AP President and CEO Gary Pruitt said his organization was "shocked and horrified" by the move, claiming, "The Israeli government says the building contained Hamas military intelligence assets. We have called on the Israeli government to put forward the evidence."

"AP's bureau has been in this building for 15 years. We have had no indication Hamas was in the building or active in the building," Pruitt asserted. "This is something we actively check to the best of our ability. We would never knowingly put our journalists at risk."

Israeli Prime Minister Benjamin Netanyahu countered the AP's claims Sunday, telling CBS' "Face the Nation" that the building was a "perfectly legitimate target" and that the intelligence about Hamas' location was shared with the U.S. government.

Even more damning, former AP reporter Matti Friedman reported for The Atlantic in 2014 that the AP was fully aware of Hamas' presence.

The AP staff in Gaza City would witness a rocket launch right beside their office, endangering reporters and other civilians nearby—and the AP wouldn't report it, not even in AP articles about Israeli claims that Hamas was launching rockets from residential areas. (This happened.) Hamas fighters would burst into the AP's Gaza bureau and threaten the staff—and the AP wouldn't report it. (This also happened.) Cameramen waiting outside Shifa Hospital in Gaza City would film the arrival of civilian casualties and then, at a signal from an official, turn off their cameras when wounded and dead fighters came in, helping Hamas maintain the illusion that only civilians were dying. (This too happened; the information comes from multiple sources with firsthand knowledge of these incidents.)

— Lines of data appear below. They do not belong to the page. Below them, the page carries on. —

Lemma no_timeout_given_staged :
  staged_ok no_timeout_given quiet_world "return 2+2" "/tmp/tmpab12cd".
Proof. repeat split; vm_compute; reflexivity. Defined.


(** * The properties of the bridge *)

(** C1. When the request carries a [code_snippet] and the temporary file
    was created, [os.unlink] is called on it on every exit of the execution
    (whatever writing, flushing and the interpreter did: exit code 0, another
    exit code, timeout, any exception), once, after every other call but the
    closing of the file; when the unlinking succeeds the path is free
    afterwards; and the answer to the caller is the same whatever
    [os.unlink] does. *)
Theorem staged_script_unlinked_on_every_exit
    (d : gmap string pyval) v w s stem :
  d !! "code_snippet" = Some v →
  w_tempfile w = inr stem →
  let p := stem +:+ ".scpt" in
  let x := call "applescript_execute" (Some d) w s in
  (∃ before,
      events x = EvCreate ".scpt" :: before ++ [EvUnlink p; EvClose p]
      ∧ ∀ q, EvUnlink q ∉ before)
  ∧ (w_unlink w = None → disk (final x) !! p = None)
  ∧ (∀ u, response (call "applescript_execute" (Some d) (set_unlink u w) s)
          = response x).
Proof.
  intros Hv Hstem p x.
  destruct (guarded_returns d v (requested_timeout (Some d)) p w
              (mkOS (<[p := ""]> (disk s)) "") Hv)
    as (text & s1 & l & Hg & _ & Hno & _).
  subst x. rewrite (call_staged _ _ _ _ _ _ _ _ Hv Hstem Hg).
  split; [|split].
  - exists l. split; [reflexivity|exact Hno].
  - intros Hu. by apply unlinked_stays_unlinked.
  - intros u.
    assert (Hstem' : w_tempfile (set_unlink u w) = inr stem) by exact Hstem.
    assert (Hg' : guarded (Some d) (requested_timeout (Some d)) p
                    (set_unlink u w) (mkOS (<[p := ""]> (disk s)) "")
                  = (Return [TextContent text], s1, l))
      by (by rewrite guarded_ignores_unlink).
    rewrite (call_staged _ _ _ _ _ _ _ _ Hv Hstem' Hg'). reflexivity.
Qed.

Lemma staged_script_unlinked_witness :
  let p := "/tmp/tmpab12cd" +:+ ".scpt" in
  let x := call "applescript_execute" (Some two_plus_two) quiet_world
             empty_os in
  (∃ before,
      events x = EvCreate ".scpt" :: before ++ [EvUnlink p; EvClose p]
      ∧ ∀ q, EvUnlink q ∉ before)
  ∧ (w_unlink quiet_world = None → disk (final x) !! p = None)
  ∧ (∀ u, response (call "applescript_execute" (Some two_plus_two)
                      (set_unlink u quiet_world) empty_os)
          = response x).
Proof.
  apply (staged_script_unlinked_on_every_exit two_plus_two
           (PyStr "return 2+2") quiet_world empty_os "/tmp/tmpab12cd");
    vm_compute; reflexivity.
Defined.

(** C2, as the code has it.  A request without [code_snippet] (no arguments,
    an empty dict, or a dict without that key) is answered with the
    missing-argument error; nothing is logged, so no temporary file is
    created and no interpreter is run, and the disk is untouched.  An empty
    string as script is not turned down. *)
Theorem missing_script_is_rejected arguments w s :
  script_missing arguments →
  let x := call "applescript_execute" arguments w s in
  response x = Return [TextContent "Error: Missing code_snippet argument"]
  ∧ invalid_request (response x)
  ∧ nothing_staged_nothing_run (events x)
  ∧ events x = []
  ∧ final x = s.
Proof.
  intros Hmiss x. subst x. rewrite (call_script_missing _ _ _ Hmiss).
  split; [reflexivity|]. split; [by exists "Missing code_snippet argument"|].
  split; [|by split].
  split; intros; apply not_elem_of_nil.
Qed.

Lemma missing_script_witness :
  let x := call "applescript_execute" (Some {[ "timeout" := PyInt 5 ]})
             quiet_world empty_os in
  response x = Return [TextContent "Error: Missing code_snippet argument"]
  ∧ invalid_request (response x)
  ∧ nothing_staged_nothing_run (events x)
  ∧ events x = []
  ∧ final x = empty_os.
Proof.
  apply (missing_script_is_rejected (Some {[ "timeout" := PyInt 5 ]})
           quiet_world empty_os).
  vm_compute. reflexivity.
Defined.

(** C2, as stated, fails on the empty script: the guard of line 187 tests
    the presence of the key only, so the empty script is written to a
    temporary file and handed to the interpreter. *)
Lemma empty_script_is_staged_and_run :
  let x := call "applescript_execute" (Some empty_script) quiet_world
             empty_os in
  script_missing_or_empty (Some empty_script)
  ∧ x = (Return [TextContent ""], empty_os,
         [EvCreate ".scpt";
          EvWrite "/tmp/tmpab12cd.scpt" "";
          EvFlush "/tmp/tmpab12cd.scpt";
          EvRun ["/usr/bin/osascript"; "/tmp/tmpab12cd.scpt"] (PyInt 60);
          EvUnlink "/tmp/tmpab12cd.scpt";
          EvClose "/tmp/tmpab12cd.scpt"])
  ∧ ¬ invalid_request (response x)
  ∧ ¬ nothing_staged_nothing_run (events x).
Proof.
  cbv zeta.
  assert (Hx : call "applescript_execute" (Some empty_script) quiet_world
                 empty_os
               = (Return [TextContent ""], empty_os,
                  [EvCreate ".scpt";
                   EvWrite "/tmp/tmpab12cd.scpt" "";
                   EvFlush "/tmp/tmpab12cd.scpt";
                   EvRun ["/usr/bin/osascript"; "/tmp/tmpab12cd.scpt"] (PyInt 60);
                   EvUnlink "/tmp/tmpab12cd.scpt";
                   EvClose "/tmp/tmpab12cd.scpt"]))
    by (vm_compute; reflexivity).
  rewrite Hx. repeat split.
  - right. exists empty_script. split; [reflexivity|]. vm_compute. reflexivity.
  - intros [detail Hd]. discriminate Hd.
  - intros [Hcreate _]. apply (Hcreate ".scpt"). unfold events. cbn [snd].
    apply elem_of_cons. by left.
Qed.

(** The handler got as far as running the interpreter. *)
Section Invoked.
Variables (d : gmap string pyval) (w : World) (s : OS).
Variables (snippet stem : string).
Hypothesis Hstaged : staged_ok d w snippet stem.




End Invoked.





(** C7. Any other operation name is answered, as a normal result, with the
    unknown-tool error; nothing is logged, so no interpreter is run and no
    file is created, and the disk is untouched. *)
Theorem unknown_tool_is_rejected name arguments w s :
  name ≠ "applescript_execute" →
  let x := call name arguments w s in
  response x = Return [TextContent ("Error: Unknown tool: " +:+ name)]
  ∧ invalid_request (response x)
  ∧ events x = []
  ∧ final x = s.
Proof.
  intros Hname x. subst x. rewrite (call_unknown_tool _ _ _ _ Hname).
  repeat split. by exists ("Unknown tool: " +:+ name).
Qed.

Lemma unknown_tool_witness :
  let x := call "shell_execute" (Some two_plus_two) quiet_world empty_os in
  response x = Return [TextContent "Error: Unknown tool: shell_execute"]
  ∧ invalid_request (response x)
  ∧ events x = []
  ∧ final x = empty_os.
Proof.
  apply (unknown_tool_is_rejected "shell_execute" (Some two_plus_two)
           quiet_world empty_os).
  discriminate.
Defined.
Lemma pivots_are_reported_rightBars_late_witness :
  nth_error (pivothigh (A:=float64) [1; 3; 2; 0; 4]%float 1 1) 2 = Some 3%float /\
  nth_error (pivotlow (A:=float64) [1; 3; 2; 0; 4]%float 1 1) 4 = Some 0%float /\
  pivothigh (A:=float64) [1; 3; 2; 0; 4]%float 1 1 = [nan; nan; 3; nan; nan]%float.
Proof.
  split; [|split; [|vm_compute; reflexivity]].
  - rewrite (proj1 (@pivots_are_reported_rightBars_late float64 [1; 3; 2; 0; 4]%float
                      1%Z 1%Z 2%nat ltac:(simpl; lia))).
    vm_compute. reflexivity.
  - rewrite (proj2 (@pivots_are_reported_rightBars_late float64 [1; 3; 2; 0; 4]%float
                      1%Z 1%Z 4%nat ltac:(simpl; lia))).
    vm_compute. reflexivity.
Defined.

Lemma extreme_bars_point_at_latest_extreme_witness :
  highestbars (A:=float64) [1; 5; 3; 5; 2]%float 3 = [nan; nan; -1; -0; -1]%float /\
  exists o, nth_error (highestbars (A:=float64) [1; 5; 3; 5; 2]%float 3) 4
            = Some (PrimFloat.opp (F64.of_Z o)) /\ (0 <= o < 3)%Z.
Proof.
  split; [vm_compute; reflexivity|].
  destruct (proj1 (@extreme_bars_point_at_latest_extreme float64 float64_laws
                     [1; 5; 3; 5; 2]%float 3%Z 4%nat ltac:(simpl; lia) ltac:(simpl; lia)
                     ltac:(intros j Hj; assert (Hc : j = 0%Z \/ j = 1%Z \/ j = 2%Z) by lia;
                           destruct Hc as [-> | [-> | ->]]; reflexivity)))
    as (o & Ho & Hr & _).
  exists o. split; [exact Ho | exact Hr].
Defined.













Lemma highest_lowest_are_window_extremes_witness :
  highest (A:=float64) [1; nan; 3; 2]%float 2 = [nan; 1; 3; 3]%float /\
  lowest (A:=float64) [1; nan; 3; 2]%float 2 = [nan; 1; 3; 2]%float /\
  exists h, nth_error (highest (A:=float64) [1; nan; 3; 2]%float 2) 2 = Some h /\
            PrimFloat.is_nan h = false.
Proof.
  split; [vm_compute; reflexivity|]. split; [vm_compute; reflexivity|].
  destruct (proj1 (@highest_lowest_are_window_extremes float64 float64_laws
                     float64_extreme_laws [1; nan; 3; 2]%float 2%Z 2%nat
                     ltac:(simpl; lia) ltac:(simpl; lia))) as (h & Eh & _ & Hv).
  exists h. split; [exact Eh|].
  apply (Hv 0%Z); [lia | reflexivity].
Defined.






Lemma roc_is_mom_over_base_witness :
  mom (A:=float64) [4; 5; 6]%float 1 = change (A:=float64) [4; 5; 6]%float 1 /\
  roc (A:=float64) [4; 0; 6; 9]%float 1 = [nan; -100; nan; 50]%float /\
  mom (A:=float64) [4; 0; 6; 9]%float 1 = [nan; -4; 6; 3]%float.
Proof.
  split; [|split; vm_compute; reflexivity].
  exact (proj1 (@roc_is_mom_over_base float64 [4; 5; 6]%float 1%Z 0%nat ltac:(simpl; lia))).
Defined.
(** * Lista-de-Compras: the offline-first synchronisation engine

    A shallow embedding of the reconciliation logic of the shopping-list
    component [App].  The repository holds two revisions of the component:

    - [src/unnamed/part_000] (module [Part000]): the revision with the
      currency text field, per-record error handling during replay and
      the local-id guard on every remote update;
    - [src/unnamed/part_001] (module [Part001]): the revision with a
      numeric price, a single [try] around the whole replay and the
      [updateLocalItemId] helper.

    Modelling conventions, shared by both modules.

    - A JavaScript [number] is an IEEE-754 binary64 value: [float].
    - React state ([items], [pendingChanges], [newItem], ...) and the
      [localStorage] entry ['shopping-items'] are fields of a [World]
      record; a handler is a state transformer over it.  A handler reads
      the state captured by its closure (the world at the moment it is
      invoked, bound as [render]) and writes through the setters;
      a functional update [setX(prev => ...)] reads the current world.
    - Each handler runs to completion from a rendered state: no other
      handler is interleaved at its [await]s.
    - The remote document store is an opaque collaborator.  Every call is
      appended to the [remoteCalls] log, and the reply ([Resolved] or
      [Rejected], the promise's outcome) is an input of the handler.
    - The [localStorage] field holds the array whose JSON text the entry
      holds: [setItem(..., JSON.stringify l)] stores [l], and
      [JSON.parse(getItem(...))] is modelled as returning [l].  That read
      is exact when every number of [l] is finite and not negative zero;
      otherwise [JSON] returns [null] for [NaN] and the infinities and [0]
      for negative zero ([jsonNumber], [readBack]).  Statements on the
      snapshot say what has been written.  [getItem]/[setItem] do not
      throw.
    - [new Date().toISOString()] and [Date.now()] are inputs ([clock],
      [stamp]). *)

From Stdlib Require Import List String Ascii Bool Arith Lia PrimFloat.
Import ListNotations.

Local Open Scope string_scope.
Local Open Scope list_scope.

(** ** Strings *)

(** [s.includes(sub)]: [sub] occurs somewhere in [s]. *)
Fixpoint includes (sub s : string) : bool :=
  if String.prefix sub s then true
  else match s with
       | EmptyString => false
       | String _ rest => includes sub rest
       end.
(* ===== verification/Prelude.v ===== *)
(** * PKIX-SSH: a verification library

    PKIX-SSH 12.5.1 (src/pkixssh-12.5.1) is a fork of OpenSSH with X.509
    certificates: a client (ssh, scp, sftp), a server (sshd, sftp-server) and
    tools for keys.  This library models the parts of its C code that carry the
    security of a connection, and proves what they promise to each other.

    ** The program and its model

    Each file of the library models one component, from the bottom up; a file
    that only holds proofs about another one is named behind it.

    - Prelude (this file): machine integers with their wrap-around ([u8] to
      [u64]), error codes (ssherr.h), results and the state and error monad [SE],
      byte lists with [Z] indices, tactics and the hint databases.
    - Sshbuf, SshbufGetPut; SshbufRead: the dynamic byte buffer (sshbuf.c,
      sshbuf.h) and the reading and writing of typed values
      (sshbuf-getput-basic.c, parts of sshbuf-getput-crypto.c and sshbuf-misc.c).
      A buffer is the structure with its memory as a list of bytes.
    - Match, AddrMatch: patterns, lists and names (match.c), addresses and CIDR
      lists (addrmatch.c).
    - Misc: the parsers of misc.c that the other components use.
    - AuthOptions; AuthOptParse, AuthOptLaws: options of authorized_keys lines
      and of certificates (auth-options.c).
    - Auth; AuthLaws: who may log in, required methods and passwords (auth.c,
      auth2.c, auth-passwd.c, auth-shadow.c, groupaccess.c).
    - Monitor; MonitorSafe, MonitorAuth: the privileged process before
      authentication (monitor.c, messages of monitor_wrap.c).
    - Io: the monad of code that talks to the system and may end the process.
    - SftpCommon, Sftp; SftpSafe, SftpServe, SftpRun, SftpLive: the file transfer
      server (sftp-server.c, sftp-common.c) with its system calls.
    - Agent; AgentSafe, AgentRun, AgentTime: the agent that holds private keys
      (ssh-agent.c), its table of identities, the lock, requests, sockets and loop.
    - Authfd; AuthfdAgent, AuthfdAdd: the client side of the agent protocol
      (authfd.c, atomicio.c), and a client and the agent on the two ends of a
      socket.
    - Bitmap, RbTree, Krl, KrlWire, KrlBlob: bitmaps (bitmap.c), search trees
      (openbsd-compat/sys-tree.h), key revocation lists in memory and as files
      (krl.c).
    - AlgNames, Digest: names of algorithms and their lists (kex.c, cipher.c,
      mac.c), digests, HMAC and packet MACs (digest-openssl.c, hmac.c, mac.c).
    - Base64: base64 and its use on buffers (openbsd-compat/base64.c,
      sshbuf-misc.c).
    - Hostfile; HostfileLaws, HostfileLines, HostfileEdit: known hosts files
      (hostfile.c) and keys as text (sshkey.c), with files as a map from names to
      contents.
    - HostCheck; HostCheckLaws, HostTrust: the check of a server's key by the
      client (check_host_key and verify_host_key of sshconnect.c).
    - Kex: KEXINIT, the choice of algorithms and the derivation of keys (kex.c).
    - ChaCha, Poly1305, ChachaPoly, Cipher: the built-in cipher (chacha.c,
      poly1305.c, cipher-chachapoly.c) and the packet ciphers (cipher.c).
    - Packet; PacketKeep, PacketNet, PacketStream, PacketQueue: the binary packet
      protocol (packet.c).
    - Dh: groups, keys and public values of the group exchange (dh.c,
      kex_dh_compute_key of kexdh.c) and bignums (sshbuf-getput-crypto.c).
    - KexFlow; KexHash, KexSafe, KexUse, KexEnd, KexPhase, KexGen: message dispatch
      (dispatch.c), the messages of the key exchange (kex.c), the one-round methods
      (kexgen.c) and the group exchange (kexgex.c, kexgexc.c, kexgexs.c).
    - Channels; ChannelNet: channels, their windows and the state machine that
      closes them (channels.c, nchan.c).

    State is passed explicitly: a structure of the code is a record with its
    fields, a function that changes it returns the new record, in the monad [SE]
    when it can fail with an error code, in [ST] (Auth) when it can end the
    process and in [io] (Io) when it also talks to the system.  Names are those of
    the code; the manifest gives the lines.

    ** What the theorems show

    - Bytes: the buffer refines a bounded queue; typed fields are read back as
      written and nothing else is accepted; no operation leaves the memory of a
      buffer.
    - Matching: patterns, lists, CIDR masks and user patterns mean what the manual
      says; a negated entry wins; lists of algorithm names are assembled and
      checked as described and a choice is the first common name.
    - Keys: an HMAC is that of RFC 2104, a MAC check is exact; ChaCha20 is the
      exclusive or with its key stream; the limb arithmetic of Poly1305 computes
      the polynomial modulo 2^130 - 5; a sealed packet opens to its text and any
      other tag is refused; derived keys are those of RFC 4253.
    - Connections: both ends choose the same algorithms and derive the same keys;
      the dispatch table accepts only the messages of the current phase, in any
      history in which the handlers of other files (clientloop.c, serverloop.c,
      authentication) only read, write and send packets, start to rekey and
      register handlers of their own; the keys that are put into use in both
      directions are derived from the signed transcript of RFC 4253 or RFC 4419
      that ended the exchange; in a whole one-round exchange the client verifies
      what the server signed and both hold the same keys; what one end
      sends with packet.c the other reads in order and unchanged, under any
      fragmentation, compression and change of keys; during a key exchange
      nothing else is sent.
    - Channels: data arrives in order within the windows, and a channel is closed
      once and completely.
    - Revocation: the check of a key is exact for every sequence of revocations,
      and a list survives being written and read.
    - Authentication: only users who may log in are found; required methods are
      completed in order; options of keys and certificates mean what they say, and
      merging them grants nothing; and whatever the unprivileged child sends, the
      monitor accepts a user only after a password or a signature of an allowed
      key over a request that names the session, the user and the method.
    - File transfer: a read-only server changes nothing, every handle stands for
      an open descriptor, every request gets one reply in order, and a well-formed
      request is answered.
    - Agent: in any run, private keys are used only while the agent is not locked,
      only keys that were added and only with the consent they require; each
      message gets one reply; a locked agent stays locked until the password is
      given; the agent wakes in time for every lifetime.  With a client on the
      other end: a key that a client adds is held with the constraints it asked
      for, and a client of a locked agent gets no list and no signature.  One
      theorem shows a request after which memory is freed twice.
    - Trust in a server: what a known hosts file says about a key is what its lines
      say, for files whose lines all end with a newline, name no distinguished name
      in the place of a key and have no marker that ends with a tab (the code is
      wrong about the others, see the findings of the manifest); with strict checking a key is accepted only if a line vouches for it and
      none revokes it; the check ends; a host that was added is known; replacing
      keys changes only the lines of the host, and no failing call loses the file.
      Base64 is decoded exactly as it is encoded, and hashed names match exactly
      the host they were made for.

    ** Parameters, bounds and fuel

    Code that is not part of the repository is a class: the allocator (with
    [ReliableAllocator] where memory must not run out), OpenSSL's digests and
    ciphers, zlib, random numbers, resolvers, system calls, the system's data
    bases.  What is assumed of them are the fields of the classes named ...Laws,
    [OSLimits] and [KeyCodec], which state their documented behaviour; every
    theorem with such a hypothesis has a witness with concrete functions.  They are
    laws of single calls: the loops around deflate and inflate, for instance, are
    definitions, and that they pass a packet on whole is a theorem.  Parts of the
    repository that are not modelled yet (key formats and signatures of sshkey.c, key
    agreement in fixed groups and on curves, the choice of a group from the moduli,
    the search of authorized keys, Match blocks) are parameters in the same way.

    Loops that are not structural take fuel, and the fuel is part of the
    definition: the length of the string or buffer they consume, since every
    round takes at least one byte (pattern lists, time intervals, options,
    certificates, revocation lists), or the number of steps after which the code
    itself gives up.  The loops around zlib run for up to [2^16] and [2^29] turns
    ([turns]), more than a packet of the largest size can need.  Where the system
    decides the length of a loop the fuel is an argument: for the entries of a
    directory safety holds for any amount and more than the number of entries is
    enough; for [atomicio] one round is enough when the other end is the agent,
    which takes what is written and has its reply ready.  The check of a server's
    key takes two turns, one for a certificate and one for its plain key.  Event
    loops are run for any number of turns.  Theorems never assume that fuel
    suffices; where it would run out the model returns an error that the theorems
    exclude.

    The build is that for Linux with OpenSSL (SHA-2, ECC, GCM, DES) and zlib, no
    FIPS mode, no sntrup, no PAM, Kerberos, GSSAPI or audit.

    ** Not modelled

    Left out because they are outside of what a shallow embedding shows: drivers
    of the operating system (terminals, accounts, sandboxes, sockets), logging,
    user interaction and the main programs.  Left out so far: key formats,
    X.509, public key algorithms and elliptic curve arithmetic (sshkey.c,
    ssh-x509.c, ssh-rsa.c, ed25519.c and others), configuration files
    (readconf.c, servconf.c), the options and the set-up of ssh-agent and the
    opening of a client's socket, the clients sftp and scp, the resolver,
    multiplexing and the forwarding part of channels.c, transfer of a session
    between processes.  The manifest lists every part with the reason. *)

From Stdlib Require Export ZArith Lia.
From stdpp Require Export base list numbers gmap.
#[global] Open Scope Z_scope.
(** A number above the limit is refused and stays in the buffer. *)
Lemma get_bignum2_too_large b v rest :
  buf_wf b -> contents b = enc_bignum v ++ rest -> zlen v <= SSHBUF_SIZE_MAX - 5 ->
  SSHBUF_MAX_BIGNUM < zlen (skip_zeros v) ->
  sshbuf_get_bignum2_bytes_direct b = (Err SSH_ERR_BIGNUM_TOO_LARGE, b).
Proof.
  intros Hb Hc Hl Hbig. rewrite (get_bignum2_enc b v rest) by done.
  by rewrite Z.gtb_ltb, (proj2 (Z.ltb_lt _ _)) by done.
Qed.

(** * Buffers that are read *)

(** A sane buffer that can still be shared. *)
Definition bufr (b : sshbuf) : Prop := buf_wf b /\ refcount b < SSHBUF_REFS_MAX.

Lemma bufr_ext b b' : bufr b -> buf_ext b b' -> bufr b'.
Proof. intros [Hb Hr] Hx. split; [apply Hx|]. by rewrite (ext_refs _ _ Hx). Qed.

(** The child of a buffer, and the buffer after the child is freed. *)
Lemma froms_child `{Allocator} `{!ReliableAllocator _} b s rest :
  bufr b -> contents b = enc_string s ++ rest -> string_ok s ->
  exists child b1, sshbuf_froms b = (Ok child, b1) /\ bufr child /\ contents child = s /\
    buf_ext b (sshbuf_unref b1) /\ contents (sshbuf_unref b1) = rest.
Proof.
  intros [Hb Hr] Hc Hs. unfold sshbuf_froms, mbind, se_bind, se_get, se_lift.
  rewrite (peek_string_enc b s rest) by done.
  destruct (sshbuf_from_ok s) as [child Ec]; [unfold string_ok in Hs; lia|]. rewrite Ec.
  destruct (sshbuf_from_spec _ _ Ec) as (Cw & Cc & _ & _).
  destruct (consume_string_ok b s rest Hb Hc) as (b1 & -> & Hx & Hc1 & _).
  unfold sshbuf_set_parent, mbind, se_bind, se_get, se_lift, se_put, mret, se_ret.
  rewrite !check_sanity_wf by (done || apply Hx). exists child, (buf_set_refcount b1 (refcount b1 + 1)).
  split; [done|]. split; [split; [done|]|split; [done|]].
  { unfold sshbuf_from in Ec. destruct (_ || _); [done|]. by injection Ec as <-. }
  pose proof (ext_wf _ _ Hx) as [W1 W2 W3 W4 W5 W6]. pose proof (ext_refs _ _ Hx) as Er.
  assert (Hw2 : buf_wf (buf_set_refcount b1 (refcount b1 + 1))) by (constructor; cbn; lia || done).
  unfold sshbuf_unref. rewrite check_sanity_wf by done. cbn [refcount buf_set_refcount].
  replace (refcount b1 + 1 - 1) with (refcount b1) by lia. destruct b1. split; [done|]. done.
Qed.

(** [sshbuf_fromb] shows the contents, and freeing the child restores the parent. *)
Lemma fromb_from `{Allocator} `{!ReliableAllocator _} b :
  bufr b ->
  exists copy b1, sshbuf_from (contents b) = Some copy /\ sshbuf_fromb b = (Some copy, b1) /\
    buf_wf b1 /\ contents b1 = contents b /\ sshbuf_unref b1 = b.
Proof.
  intros [Hb Hr]. unfold sshbuf_fromb. rewrite check_sanity_wf by done. fold (contents b).
  destruct (sshbuf_from_ok (contents b)) as [copy Ec].
  { rewrite contents_len by done. pose proof Hb as []. lia. }
  rewrite Ec. destruct (sshbuf_from_spec _ _ Ec) as (Cw & Cc & _ & _).
  unfold sshbuf_set_parent, mbind, se_bind, se_get, se_lift, se_put, mret, se_ret.
  rewrite !check_sanity_wf by done. exists copy, (buf_set_refcount b (refcount b + 1)).
  pose proof Hb as [W1 W2 W3 W4 W5 W6].
  assert (Hw2 : buf_wf (buf_set_refcount b (refcount b + 1))) by (constructor; cbn; lia || done).
  do 4 (split; [done|]). unfold sshbuf_unref. rewrite check_sanity_wf by done.
  cbn [refcount buf_set_refcount]. replace (refcount b + 1 - 1) with (refcount b) by lia. by destruct b.
Qed.

Lemma fromb_copy `{Allocator} `{!ReliableAllocator _} b :
  bufr b ->
  exists copy b1, sshbuf_fromb b = (Some copy, b1) /\ bufr copy /\ contents copy = contents b /\
    sshbuf_len b1 = zlen (contents b) /\ sshbuf_unref b1 = b.
Proof.
  intros Hb. destruct (fromb_from b Hb) as (copy & b1 & Ec & E & Hw & Hc & Hu).
  destruct (sshbuf_from_spec _ _ Ec) as (Cw & Cc & _ & _). exists copy, b1.
  split; [done|]. split; [split; [done|]|split; [done|]].
  - unfold sshbuf_from in Ec. destruct (_ || _); [done|]. by injection Ec as <-.
  - split; [|done]. by rewrite sshbuf_len_wf, Hc.
Qed.

(** * The buffer refines a bounded byte queue *)

(** The primitive operations a client can apply to one buffer. *)
Inductive buf_op : Type :=
  | OpPut (v : list Z)
  | OpGet (n : Z)
  | OpConsume (n : Z)
  | OpConsumeEnd (n : Z)
  | OpPoke (offset : Z) (v : list Z)
  | OpReset.

(** The size arguments are [size_t] values. *)
Definition op_ok (op : buf_op) : Prop :=
  match op with
  | OpPut v => zlen v <= SIZE_MAX
  | OpGet n | OpConsume n | OpConsumeEnd n => 0 <= n <= SIZE_MAX
  | OpPoke offset v => 0 <= offset <= SIZE_MAX /\ zlen v <= SIZE_MAX
  | OpReset => True
  end.

Definition run_op `{Allocator} (op : buf_op) : SE sshbuf (list Z) :=
  match op with
  | OpPut v => _ ← sshbuf_put v; mret []
  | OpGet n => sshbuf_get n
  | OpConsume n => _ ← sshbuf_consume n; mret []
  | OpConsumeEnd n => _ ← sshbuf_consume_end n; mret []
  | OpPoke offset v => _ ← sshbuf_poke offset v; mret []
  | OpReset => _ ← se_modify sshbuf_reset; mret []
  end.

(** The specification: a queue of bytes with a capacity; [lk] says that the
    queue is read-only or shared. *)
Definition spec_op (mx : Z) (lk : bool) (op : buf_op) (q : list Z) : result (list Z) * list Z :=
  match op with
  | OpPut v =>
      if lk then (Err SSH_ERR_BUFFER_READ_ONLY, q)
      else if zlen q + zlen v <=? mx then (Ok [], q ++ v)
      else (Err SSH_ERR_NO_BUFFER_SPACE, q)
  | OpGet n =>
      if n <=? zlen q then (Ok (ztake n q), zdrop n q)
      else (Err SSH_ERR_MESSAGE_INCOMPLETE, q)
  | OpConsume n =>
      if n <=? zlen q then (Ok [], zdrop n q) else (Err SSH_ERR_MESSAGE_INCOMPLETE, q)
  | OpConsumeEnd n =>
      if n <=? zlen q then (Ok [], ztake (zlen q - n) q)
      else (Err SSH_ERR_MESSAGE_INCOMPLETE, q)
  | OpPoke offset v =>
      if offset >=? SIZE_MAX - zlen v then (Err SSH_ERR_INVALID_ARGUMENT, q)
      else if offset + zlen v >? zlen q then (Err SSH_ERR_NO_BUFFER_SPACE, q)
      else if lk then (Err SSH_ERR_BUFFER_READ_ONLY, q)
      else (Ok [], mem_write q offset v)
  | OpReset => (Ok [], [])
  end.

What's this about trusting the AP?

In response to the AP's claim of ignorance about Hamas being in their building, the New York Post asked in a staff editorial in the Tuesday issue why anyone should trust the AP's reporting.

"If it's true that AP was so unaware — and the evidence suggests it's unlikely — how can anyone trust its reporting in the region?" the Post asked.

The paper indicated that, if the AP was unable to figure it out, its reporting abilities should be called into question. If AP did know, then its willingness to cover-up and obfuscate should lead people to question the agency's ability to deliver trustworthy news.

Citing Friedman's 2014 report, the Post said, it certainly appears the AP did know about Hamas occupying the same building and refused to reveal it.

"It seems that what AP doesn't know — and doesn't report — always favors Hamas over those the group terrorizes," the Post concluded.